## Work order
Go through the entries, filter for the word "quiet", and copy every line that has it.

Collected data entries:

***

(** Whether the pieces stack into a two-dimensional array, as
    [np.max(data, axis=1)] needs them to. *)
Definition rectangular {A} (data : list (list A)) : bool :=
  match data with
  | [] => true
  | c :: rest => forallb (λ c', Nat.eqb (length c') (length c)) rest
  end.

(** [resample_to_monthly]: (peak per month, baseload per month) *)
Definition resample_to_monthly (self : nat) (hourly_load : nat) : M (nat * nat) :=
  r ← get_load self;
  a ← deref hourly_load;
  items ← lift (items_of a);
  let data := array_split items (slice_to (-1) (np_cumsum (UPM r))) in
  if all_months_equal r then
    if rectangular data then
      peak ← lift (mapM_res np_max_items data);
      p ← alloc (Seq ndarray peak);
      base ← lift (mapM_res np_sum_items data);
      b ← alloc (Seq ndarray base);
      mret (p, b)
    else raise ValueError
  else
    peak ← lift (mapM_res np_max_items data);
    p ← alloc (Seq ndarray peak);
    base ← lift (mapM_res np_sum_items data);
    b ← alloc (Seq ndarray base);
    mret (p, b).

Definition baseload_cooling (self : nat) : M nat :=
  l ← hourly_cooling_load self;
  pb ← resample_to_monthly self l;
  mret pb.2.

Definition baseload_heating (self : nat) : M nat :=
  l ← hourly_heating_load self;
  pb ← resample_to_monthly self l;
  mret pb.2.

***

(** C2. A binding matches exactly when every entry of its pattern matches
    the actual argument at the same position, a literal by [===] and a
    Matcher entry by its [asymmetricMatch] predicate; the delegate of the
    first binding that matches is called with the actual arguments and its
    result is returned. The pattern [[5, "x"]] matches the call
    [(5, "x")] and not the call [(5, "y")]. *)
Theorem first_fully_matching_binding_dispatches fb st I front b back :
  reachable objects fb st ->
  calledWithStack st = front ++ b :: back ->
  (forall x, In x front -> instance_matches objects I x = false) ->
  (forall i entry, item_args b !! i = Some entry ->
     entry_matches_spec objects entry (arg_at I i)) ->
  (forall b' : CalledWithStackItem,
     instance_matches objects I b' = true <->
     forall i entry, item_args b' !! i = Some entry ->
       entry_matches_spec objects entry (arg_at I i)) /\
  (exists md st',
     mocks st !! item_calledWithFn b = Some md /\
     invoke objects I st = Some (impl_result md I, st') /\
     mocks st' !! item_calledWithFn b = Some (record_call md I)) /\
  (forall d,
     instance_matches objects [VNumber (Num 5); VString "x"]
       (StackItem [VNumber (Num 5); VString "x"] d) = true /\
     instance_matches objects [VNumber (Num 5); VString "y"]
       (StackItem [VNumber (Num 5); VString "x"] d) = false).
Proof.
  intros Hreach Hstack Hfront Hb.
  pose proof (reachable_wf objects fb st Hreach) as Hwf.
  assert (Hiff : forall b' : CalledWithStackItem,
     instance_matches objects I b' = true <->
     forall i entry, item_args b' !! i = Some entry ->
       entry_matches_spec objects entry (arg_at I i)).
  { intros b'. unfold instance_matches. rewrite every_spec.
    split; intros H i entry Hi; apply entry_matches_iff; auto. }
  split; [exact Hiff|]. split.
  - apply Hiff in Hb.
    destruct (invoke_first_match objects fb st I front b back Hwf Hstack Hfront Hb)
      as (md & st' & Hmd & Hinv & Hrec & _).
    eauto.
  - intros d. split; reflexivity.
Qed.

***

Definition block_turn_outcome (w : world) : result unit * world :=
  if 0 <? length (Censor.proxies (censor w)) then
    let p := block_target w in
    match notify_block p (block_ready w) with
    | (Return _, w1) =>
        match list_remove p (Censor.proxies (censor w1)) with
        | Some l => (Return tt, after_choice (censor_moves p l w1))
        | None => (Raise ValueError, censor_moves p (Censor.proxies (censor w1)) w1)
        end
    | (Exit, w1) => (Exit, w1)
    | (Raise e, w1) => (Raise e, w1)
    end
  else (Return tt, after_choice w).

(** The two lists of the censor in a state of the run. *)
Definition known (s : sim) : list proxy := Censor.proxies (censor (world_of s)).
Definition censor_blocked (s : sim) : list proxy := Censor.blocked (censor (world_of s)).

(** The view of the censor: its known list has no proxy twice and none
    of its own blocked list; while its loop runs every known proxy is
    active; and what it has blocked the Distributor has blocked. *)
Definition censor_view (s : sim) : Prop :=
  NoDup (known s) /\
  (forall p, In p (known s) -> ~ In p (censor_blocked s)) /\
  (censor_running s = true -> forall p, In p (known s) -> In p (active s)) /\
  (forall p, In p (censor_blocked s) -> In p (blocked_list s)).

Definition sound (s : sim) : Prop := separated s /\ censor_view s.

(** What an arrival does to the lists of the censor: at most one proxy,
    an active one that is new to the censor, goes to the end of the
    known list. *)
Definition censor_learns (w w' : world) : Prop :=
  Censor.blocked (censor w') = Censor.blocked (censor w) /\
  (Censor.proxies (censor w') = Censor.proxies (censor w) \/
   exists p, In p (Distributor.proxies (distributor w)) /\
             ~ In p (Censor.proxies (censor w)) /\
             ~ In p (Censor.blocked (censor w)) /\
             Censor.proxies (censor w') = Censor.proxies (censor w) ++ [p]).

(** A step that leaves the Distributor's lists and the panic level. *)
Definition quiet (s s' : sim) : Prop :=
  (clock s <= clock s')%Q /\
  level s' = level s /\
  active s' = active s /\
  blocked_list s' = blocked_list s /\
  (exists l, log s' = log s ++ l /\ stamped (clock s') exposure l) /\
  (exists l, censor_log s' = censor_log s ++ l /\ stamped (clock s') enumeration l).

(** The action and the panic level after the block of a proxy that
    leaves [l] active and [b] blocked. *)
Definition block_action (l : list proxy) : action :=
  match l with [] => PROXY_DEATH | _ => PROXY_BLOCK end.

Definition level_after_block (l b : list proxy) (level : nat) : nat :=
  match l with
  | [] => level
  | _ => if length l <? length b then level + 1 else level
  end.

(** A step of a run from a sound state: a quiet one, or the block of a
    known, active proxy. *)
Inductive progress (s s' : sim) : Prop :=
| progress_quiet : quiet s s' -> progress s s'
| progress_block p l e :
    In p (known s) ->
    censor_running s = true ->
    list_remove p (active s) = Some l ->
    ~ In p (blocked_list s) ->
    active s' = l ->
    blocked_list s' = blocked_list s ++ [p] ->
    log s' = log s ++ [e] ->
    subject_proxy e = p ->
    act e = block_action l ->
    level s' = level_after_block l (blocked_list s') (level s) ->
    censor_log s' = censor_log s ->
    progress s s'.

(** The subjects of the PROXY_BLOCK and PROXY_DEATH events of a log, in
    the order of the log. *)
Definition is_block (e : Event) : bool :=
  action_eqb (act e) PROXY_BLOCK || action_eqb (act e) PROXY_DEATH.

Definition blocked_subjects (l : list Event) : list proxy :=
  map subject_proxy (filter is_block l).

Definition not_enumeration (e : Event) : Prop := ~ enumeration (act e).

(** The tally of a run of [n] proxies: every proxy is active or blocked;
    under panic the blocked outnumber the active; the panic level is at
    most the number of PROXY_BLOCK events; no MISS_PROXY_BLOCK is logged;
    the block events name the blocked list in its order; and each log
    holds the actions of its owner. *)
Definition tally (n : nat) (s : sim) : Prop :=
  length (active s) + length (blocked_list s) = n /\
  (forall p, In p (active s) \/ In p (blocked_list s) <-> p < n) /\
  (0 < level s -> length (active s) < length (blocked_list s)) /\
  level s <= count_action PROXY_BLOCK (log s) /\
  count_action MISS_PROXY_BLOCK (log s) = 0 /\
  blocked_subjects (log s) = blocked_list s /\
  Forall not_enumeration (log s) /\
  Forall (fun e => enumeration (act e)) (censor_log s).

***

## Reply to the task
Definition quiet (s s' : sim) : Prop :=
(** A step of a run from a sound state: a quiet one, or the block of a
| progress_quiet : quiet s s' -> progress s s'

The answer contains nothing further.